(** A descriptor is accepted only if it is the canonical encoding of what
    is read from it: from any byte vector longer than the bare fixed part that
    decodes at this minor version, re-encoding the result gives the vector
    back, and the result is well formed. *)
Theorem decode_descriptor_canonical buf d :
  Forall u8 buf → decode_descriptor buf = Done d →
  length buf ≠ kDescriptorBytes → d_minor d = kDescriptorMinor →
  encode_descriptor d = buf ∧ descriptor_wf d ∧ d_major d = kDescriptorMajor.
Proof.
  intros Hb H Hl Hm. unfold decode_descriptor in H.
  change kDescriptorBytes with 73%nat in *. unfold get_u16, get_u32, get_u64 in H.
  case_bool_decide as B1; [done|]. peel H. peel H.
  destruct (negb _) eqn:Emaj; [done|]. b2p.
  unfold decode_identity in H. change kIdentityBytes with 24%nat in H.
  rewrite bool_decide_false in H by lia. unfold get_u64 in H.
  destruct (get_le buf 4 8) as [h| |] eqn:Eh; cbn [res_bind] in H; try done.
  destruct (get_le buf (4 + 8) 8) as [p| |] eqn:Ep; cbn [res_bind] in H; try done.
  destruct (get_le buf (4 + 16) 8) as [e| |] eqn:Ee; cbn [res_bind] in H; try done.
  apply get_le_split in Eh as (? & ? & ?); [|done|lia].
  apply get_le_split in Ep as (? & ? & ?); [|done|lia].
  apply get_le_split in Ee as (? & ? & ?); [|done|lia].
  do 8 peel H. case_bool_decide as B2; [case_bool_decide; [lia|done]|].
  peel H.
  destruct (decode_keys _ _ _ _) as [[ks r]| |] eqn:Ek; cbn [res_bind fst snd] in H; try done.
  case_bool_decide as B3; [|done]. injection H as <-. subst r.
  apply decode_keys_sound in Ek as (Dk & _ & Lk & Wk); [|done|lia].
  rewrite Nat.sub_0_r, drop_all, app_nil_r in Dk. cbn [d_minor] in Hm.
  assert (Hc : uw (8 * Z.of_nat 2) (Z.of_nat (length ks))) by (rewrite Lk; unfold uw in *; lia).
  split_and!; [|unfold descriptor_wf, identity_wf; cbn|by cbn].
  - unfold encode_descriptor, encode_identity. cbn -[le_bytes].
    match goal with |- context [DeviceKind.of_u8 ?x] =>
      rewrite (proj1 (DeviceKind.to_of_u8 x ltac:(assumption))) end.
    match goal with |- context [to_i32 ?x] =>
      rewrite (proj1 (wrap_to_i32 x ltac:(assumption))) end.
    rewrite wrapw_id, Lk, Z2Nat.id by (unfold uw in *; lia).
    subst. unfold kDescriptorMajor, kDescriptorMinor in *. rewrite <- Dk, <- !app_assoc.
    cbn [Nat.add] in *.
    change buf with (drop 0 buf) at 2.
    repeat (match goal with D : drop ?o buf = _ |- _ = drop ?o buf => rewrite D end;
            cbn [Nat.add]; f_equal).
  - split_and!; try (eassumption || done).
    + by apply DeviceKind.to_of_u8.
    + by apply wrap_to_i32.
    + apply Hc.
Qed.
(** What the invariant says of a request with work in hand or to be posted. *)

Lemma core_inv_known R c ps h evs i :
  core_inv R c ps h evs → (0 < nparts i ps + hand h i)%nat →
  ∃ r, c_reqs c !! i = Some r ∧ 0 < total_subops_ r
    ∧ (i ∈ c_inflight c → flight r (out c evs i) (nparts i ps) (nops i ps) (hand h i))
    ∧ (i ∉ c_inflight c → terminal_locked r = true).
Proof.
  intros I H. pose proof (ci_req _ _ _ _ _ I i) as Q.
  destruct (c_reqs c !! i) as [r|]; cbn in Q; [|lia]. destruct Q as (_ & Q1 & Q2 & _ & Q3).
  assert (0 < total_subops_ r) by (destruct (Z_lt_ge_dec 0 (total_subops_ r)); [done|];
    destruct Q3 as (? & ? & _); lia).
  exists r. naive_solver.
Qed.

Lemma abandoning_terminal r : terminal_locked r = true → abandoning r = true.
Proof. intros H. unfold abandoning. by rewrite H. Qed.

Lemma seal_if_idle_terminal r : terminal_locked r = true → snd (seal_if_idle r) = false.
Proof. intros H. unfold seal_if_idle. cbn. by rewrite H. Qed.

Ltac others := intros; cbn; rewrite ?hand_none, ?hand_other by done; done.
(* ===== verification/EnginePeers.v ===== *)
(** * Peers and imported regions ([PeerImpl], [EngineImpl::add_peer],
    [remove_peer], [peer_for_conn], [find_remote]).

    A peer and an imported region are objects shared with the application: they
    stay in the stores [t_objs] and [t_robjs] after the engine's tables have let
    go of them. *)

From stdpp Require Import base list gmap strings numbers.
From S2P Require Import Prelude Float64 Types Wire Region Metadata Provider Request EngineCore.

(** One way of reaching a peer. *)

Record Lane : Type := mkLane {
  ln_provider : nat;
  ln_conn : ConnId;
  ln_weight : f64
}.

Record PeerCaps : Type := mkPeerCaps {
  pc_provider : string;
  pc_place : PeerPlace.t;
  pc_path : PathKind.t;
  pc_qp_count : Z;
  pc_lane_count : Z;
  pc_remote_max_registration_bytes : Z
}.

Record PeerImpl : Type := mkPeer {
  p_id : Z;
  p_remote_identity : Identity;
  p_lanes : list Lane;
  p_caps : PeerCaps;
  p_epoch : Z;
  p_connected : bool;
  p_imported : list Z
}.

Definition bump_epoch (p : PeerImpl) : PeerImpl :=
  mkPeer (p_id p) (p_remote_identity p) (p_lanes p) (p_caps p) (wrap32 (p_epoch p + 1)) false
    (p_imported p).

Definition push_imported (h : Z) (p : PeerImpl) : PeerImpl :=
  mkPeer (p_id p) (p_remote_identity p) (p_lanes p) (p_caps p) (p_epoch p) (p_connected p)
    (p_imported p ++ [h]).

(** [conn()] and [provider()]: the first lane's. *)

Definition peer_conn (p : PeerImpl) : option ConnId := ln_conn <$> head (p_lanes p).
Definition peer_provider (p : PeerImpl) : option nat := ln_provider <$> head (p_lanes p).

Record Peers : Type := mkPeers {
  t_objs : gmap Z PeerImpl;
  t_peers : gset Z;
  t_next_peer : Z;
  t_robjs : gmap Z RemoteRegionImpl;
  t_remotes : gmap (Z * Z) Z;
  t_next_remote : Z
}.

Definition empty_peers : Peers := mkPeers ∅ ∅ 1 ∅ ∅ 1.

Definition put_peer (i : Z) (p : PeerImpl) (t : Peers) : Peers :=
  mkPeers (<[i := p]> (t_objs t)) (t_peers t) (t_next_peer t) (t_robjs t) (t_remotes t)
    (t_next_remote t).

Definition put_robj (h : Z) (r : RemoteRegionImpl) (t : Peers) : Peers :=
  mkPeers (t_objs t) (t_peers t) (t_next_peer t) (<[h := r]> (t_robjs t)) (t_remotes t)
    (t_next_remote t).

Definition find_remote (t : Peers) (peer region : Z) : option RemoteRegionImpl :=
  h ← t_remotes t !! (peer, region); t_robjs t !! h.

(** The peers in the table; the order of a hash map is not specified. *)

Definition known_peers (t : Peers) : list PeerImpl :=
  omap (fun i => t_objs t !! i) (elements (t_peers t)).

Definition peer_for_conn (t : Peers) (conn : option ConnId) : Z :=
  match conn with
  | None => 0
  | Some conn =>
      match find (fun p => existsb (fun l => ln_conn l =? conn) (p_lanes p)) (known_peers t) with
      | Some p => p_id p
      | None => 0
      end
  end.

(** ** Importing a region *)

(** The key of the provider named [want], if the descriptor has one. *)

Definition key_named (want : string) (ks : list ProviderKey) : option Z :=
  pk_remote_key <$> find (fun k => String.eqb (pk_provider k) want) ks.

Definition set_remote_key (k : Z) (d : RegionDescriptor) : RegionDescriptor :=
  mkRegionDescriptor (d_major d) (d_minor d) (d_origin d) (d_region d) (d_generation d)
    (d_base d) (d_length d) k (d_provider_keys d) (d_device_kind d) (d_device_index d)
    (d_access d).

(** The loop over the lanes: [names] are their providers', [first] holds for
    the first lane. *)

Fixpoint import_keys (first : bool) (names : list string) (d : RegionDescriptor) (usable : bool)
    : RegionDescriptor * bool :=
  match names with
  | [] => (d, usable)
  | want :: names =>
      match key_named want (d_provider_keys d) with
      | Some k => import_keys false names (if first then set_remote_key k d else d) true
      | None => import_keys false names d usable
      end
  end.

Definition identified (i : Identity) : bool :=
  negb (host i =? 0) || negb (process i =? 0) || negb (engine i =? 0).

Definition identity_eqb (a b : Identity) : bool :=
  (host a =? host b) && (process a =? process b) && (engine a =? engine b).

Section Peers.
Context {P D : Type} `{!TransportProvider P}.

Definition lane_names (ps : list P) (lanes : list Lane) : list string :=
  omap (fun l => (fun p => cap_name (caps p)) <$> ps !! ln_provider l) lanes.

(** The new handle with [kOk]. *)

Definition import_region (ps : list P) (i : Z) (descriptor : list Z) (t : Peers)
    : Peers * (Status.t * option Z) :=
  match t_objs t !! i with
  | None => (t, (Status.kInvalidArgument, None))
  | Some p =>
      match decode_descriptor descriptor with
      | Oob => (t, (Status.kInternal, None))
      | Fail s => (t, (s, None))
      | Done d =>
          if identified (p_remote_identity p)
             && negb (identity_eqb (d_origin d) (p_remote_identity p))
          then (t, (Status.kStaleGeneration, None))
          else
            let '(d, usable) :=
              match d_provider_keys d with
              | [] => (d, true)
              | _ => import_keys true (lane_names ps (p_lanes p)) d false
              end in
            if negb usable then (t, (Status.kUnsupported, None))
            else
              let h := t_next_remote t in
              (mkPeers (<[i := push_imported h p]> (t_objs t)) (t_peers t) (t_next_peer t)
                 (<[h := mkRemoteRegion d true]> (t_robjs t))
                 (<[(i, d_region d) := h]> (t_remotes t)) (h + 1),
               (Status.kOk, Some h))
      end
  end.

(** One result per item; a malformed entry does not affect the rest. *)

Fixpoint import_region_batch (ps : list P) (i : Z) (descs : list (list Z)) (t : Peers)
    : Peers * list (option Z) :=
  match descs with
  | [] => (t, [])
  | d :: descs =>
      let '(t, (s, h)) := import_region ps i d t in
      let '(t, hs) := import_region_batch ps i descs t in
      (t, (if Status.ok s then h else None) :: hs)
  end.

(** ** Adding a peer *)

Definition suits (provider : string) (locality : Locality.t) : bool :=
  if String.eqb provider "ipc"%string then
    bool_decide (locality = Locality.kSameHost) || bool_decide (locality = Locality.kSameProcess)
  else if String.eqb provider "local"%string then bool_decide (locality = Locality.kSameProcess)
  else true.

(** The name up to the first ['#']. *)

Definition family (n : string) : string :=
  match String.index 0 "#"%string n with
  | Some h => String.substring 0 h n
  | None => n
  end.

Definition offer_for (name : string) (offered : list Offer) : option (list Z) :=
  snd <$> find (fun o => String.eqb (fst o) name) offered.

(** The first provider that suits and that the peer offers, from index [k]. *)

Fixpoint choose_provider (k : nat) (ps : list P) (locality : Locality.t) (offered : list Offer)
    (provider_meta : list Z) : option (nat * list Z) :=
  match ps with
  | [] => None
  | p :: ps =>
      let name := cap_name (caps p) in
      if negb (suits name locality) then choose_provider (S k) ps locality offered provider_meta
      else
        match offered with
        | [] => Some (k, provider_meta)
        | _ =>
            match offer_for name offered with
            | Some meta => Some (k, meta)
            | None => choose_provider (S k) ps locality offered provider_meta
            end
        end
  end.

(** The rest of the family: [todo] are the providers from index [k] on; the
    list [ps] is threaded because connecting changes them. *)

Fixpoint connect_siblings (k : nat) (todo : list P) (chosen : nat) (fam : string)
    (locality : Locality.t) (offered : list Offer) (ps : list P) : list P * list Lane :=
  match todo with
  | [] => (ps, [])
  | p :: todo =>
      let name := cap_name (caps p) in
      if bool_decide (k = chosen) || negb (suits name locality)
         || negb (String.eqb (family name) fam)
      then connect_siblings (S k) todo chosen fam locality offered ps
      else
        match offer_for name offered with
        | None => connect_siblings (S k) todo chosen fam locality offered ps
        | Some meta =>
            let '(p', (s, conn)) := connect p meta in
            let '(ps, lanes) :=
              connect_siblings (S k) todo chosen fam locality offered (<[k := p']> ps) in
            (ps, if Status.ok s
                 then mkLane k conn (cap_relative_capacity (caps p')) :: lanes else lanes)
        end
  end.

Definition place_of (l : Locality.t) : PeerPlace.t :=
  match l with
  | Locality.kSameEngine | Locality.kSameProcess => PeerPlace.kSameProcess
  | Locality.kSameHost => PeerPlace.kSameHost
  | Locality.kRemote => PeerPlace.kAnotherHost
  end.

Definition path_of (provider : string) : PathKind.t :=
  if String.eqb provider "local"%string then PathKind.kSameProcess
  else if String.eqb provider "ipc"%string then PathKind.kIpc
  else if String.eqb (family provider) "ucx"%string then PathKind.kUcx
  else PathKind.kRdma.

Definition lanes_qp_count (ps : list P) (lanes : list Lane) : Z :=
  foldr (fun l n => match ps !! ln_provider l with
                    | Some p => qp_count p (ln_conn l) + n
                    | None => n
                    end) 0 lanes.

(** [mine] is this engine's identity, [max_reg] its device's registration cap. *)

Definition add_peer (mine : Identity) (max_reg : Z) (metadata : list Z) (ct : Core P D * Peers)
    : (Core P D * Peers) * (Status.t * option Z) :=
  let '(c, t) := ct in
  match parse_metadata metadata with
  | Oob => (ct, (Status.kInternal, None))
  | Fail s => (ct, (s, None))
  | Done parsed =>
      let '(peer_id, locality, provider_meta, offered) :=
        match parsed with
        | Some (id, offered) =>
            (id, locality_of mine id, drop kIdentityBytes metadata, offered)
        | None => (no_identity, Locality.kRemote, metadata, [])
        end in
      let ps := c_providers c in
      match choose_provider 0 ps locality offered provider_meta with
      | None => (ct, (Status.kUnsupported, None))
      | Some (k, meta) =>
          match ps !! k with
          | None => (ct, (Status.kInternal, None))
          | Some prov =>
              let name := cap_name (caps prov) in
              let '(prov, (s, conn)) := connect prov meta in
              let ps := <[k := prov]> ps in
              if negb (Status.ok s) then ((with_providers ps c, t), (s, None))
              else
                let '(ps, siblings) :=
                  connect_siblings 0 ps k (family name) locality offered ps in
                let lanes := mkLane k conn (cap_relative_capacity (caps prov)) :: siblings in
                let pcaps := mkPeerCaps name (place_of locality) (path_of name)
                  (lanes_qp_count ps lanes) (wrap32 (Z.of_nat (length lanes))) max_reg in
                let i := t_next_peer t in
                ((with_providers ps c,
                  mkPeers (<[i := mkPeer i peer_id lanes pcaps 0 true []]> (t_objs t))
                    ({[i]} ∪ t_peers t) (i + 1) (t_robjs t) (t_remotes t) (t_next_remote t)),
                 (Status.kOk, Some i))
          end
      end
  end.

(** ** Ending notifications *)

Definition notify_match (c : Core P D) (peer : Z) (only_cancelled : bool) (j : Z) : bool :=
  match c_reqs c !! j with
  | None => false
  | Some r =>
      if only_cancelled then cancel_requested r
      else (peer =? 0) || (req_peer (att_ r) =? peer)
  end.

Definition end_one (cfg : EngineConfig) (e : ErrorInfo) (c : Core P D) (j : Z) : Core P D :=
  match c_reqs c !! j with
  | None => c
  | Some r =>
      publish cfg j (put_req j
        (if err_ok e || cancel_requested r then finish_cancelled r else fail e r) c)
  end.

Definition end_notifications (cfg : EngineConfig) (peer : Z) (only_cancelled : bool)
    (e : ErrorInfo) (c : Core P D) : Core P D :=
  let hit := fun kv : Z * Z => notify_match c peer only_cancelled (snd kv) = true in
  let ended := filter hit (map_to_list (c_notify c)) in
  let kept := filter (fun kv : Z * Z => notify_match c peer only_cancelled (snd kv) = false)
    (c_notify c) in
  foldl (end_one cfg e) (with_notify kept c) (snd <$> ended).

(** ** Removing a peer *)

(** Disconnects every lane; the first failure is the one reported. *)

Fixpoint disconnect_lanes (lanes : list Lane) (ps : list P) (first : Status.t)
    : list P * Status.t :=
  match lanes with
  | [] => (ps, first)
  | l :: lanes =>
      match ps !! ln_provider l with
      | None => disconnect_lanes lanes ps first
      | Some p =>
          let '(p, s) := disconnect p (ln_conn l) in
          disconnect_lanes lanes (<[ln_provider l := p]> ps)
            (if negb (Status.ok s) && Status.ok first then s else first)
      end
  end.

Definition removed_error (i : Z) : ErrorInfo :=
  mkErrorInfo Status.kPeerDisconnected EmptyString i 0 false
    "the peer was removed before acknowledging; whether it arrived is not known"%string.

Definition remove_peer (cfg : EngineConfig) (i : Z) (ct : Core P D * Peers)
    : (Core P D * Peers) * Status.t :=
  let '(c, t) := ct in
  match t_objs t !! i with
  | None => (ct, Status.kInvalidArgument)
  | Some p =>
      let t := mkPeers (<[i := bump_epoch p]> (t_objs t)) (t_peers t ∖ {[i]}) (t_next_peer t)
        (t_robjs t) (t_remotes t) (t_next_remote t) in
      let c := end_notifications cfg (p_id p) false (removed_error (p_id p)) c in
      let '(ps, s) := disconnect_lanes (p_lanes p) (c_providers c) Status.kOk in
      ((with_providers ps c, t), s)
  end.

(** Which transport a location calls for ([provider_for]). *)

Definition provider_for (ps : list P) (locality : Locality.t) : option nat :=
  let near := bool_decide (locality = Locality.kSameHost)
              || bool_decide (locality = Locality.kSameProcess) in
  let fits p := let name := cap_name (caps p) in
    String.eqb name "ipc"%string
    || (bool_decide (locality = Locality.kSameProcess) && String.eqb name "local"%string) in
  match (if near then list_find (fun p => fits p = true) ps else None) with
  | Some (k, _) => Some k
  | None => match ps with [] => None | _ => Some 0%nat end
  end.

End Peers.
(** [done]: what the acknowledgement or refusal does to the request. *)

Definition on_notification_reply (done_ : RequestImpl → RequestImpl) (payload : list Z)
    (e : Engine) : Engine :=
  match decode_u64 payload with
  | Done id =>
      match take_notification id (e_core e) with
      | (c, Some j) =>
          match c_reqs c !! j with
          | Some r => set_core (publish cfg j (put_req j (done_ r) c)) e
          | None => set_core c e
          end
      | (_, None) => e
      end
  | _ => e
  end.

Definition refused_error (peer : Z) : ErrorInfo :=
  mkErrorInfo Status.kResourceExhausted EmptyString peer 0 false
    "the peer's notification queue was full"%string.

Definition handle_control (k : nat) (e : Engine) (m : ControlMessage) : Engine :=
  let peer := peer_for_conn (e_peers e) (cm_conn m) in
  if cm_type m =? ControlType.kReadyHandoff then on_ready_handoff peer (cm_payload m) e
  else if cm_type m =? ControlType.kNotification
  then on_notification k peer (cm_conn m) (cm_payload m) e
  else if cm_type m =? ControlType.kRegionInvalidate
  then on_region_invalidate peer (cm_payload m) e
  else if cm_type m =? ControlType.kNotificationAck
  then on_notification_reply (fun r => finish_success (mark_stage Stage.kTransferComplete r))
         (cm_payload m) e
  else if cm_type m =? ControlType.kNotificationRefused
  then on_notification_reply (fail (refused_error peer)) (cm_payload m) e
  else e.

(** ** Progress *)

Definition control_turn (e : Engine) (k : nat) : Engine :=
  match c_providers (e_core e) !! k with
  | None => e
  | Some prov =>
      let '(prov, (s, msgs)) := poll_control prov (cfg_cq_batch cfg) in
      let e := on_core (set_provider k prov) e in
      if Status.ok s then foldl (handle_control k) (add_events (length msgs) e) msgs else e
  end.

Definition arrival_event (a : PeerArrival) : ReadyEvent :=
  mkReadyEvent (pa_token a) (pa_from a) has_device 0 0 0 0 (mkSpan 0 0).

========

# Your objective
Please go over the data above and copy each line with "DeviceKind" in it.

# Task result
    match goal with |- context [DeviceKind.of_u8 ?x] =>
      rewrite (proj1 (DeviceKind.to_of_u8 x ltac:(assumption))) end.
    + by apply DeviceKind.to_of_u8.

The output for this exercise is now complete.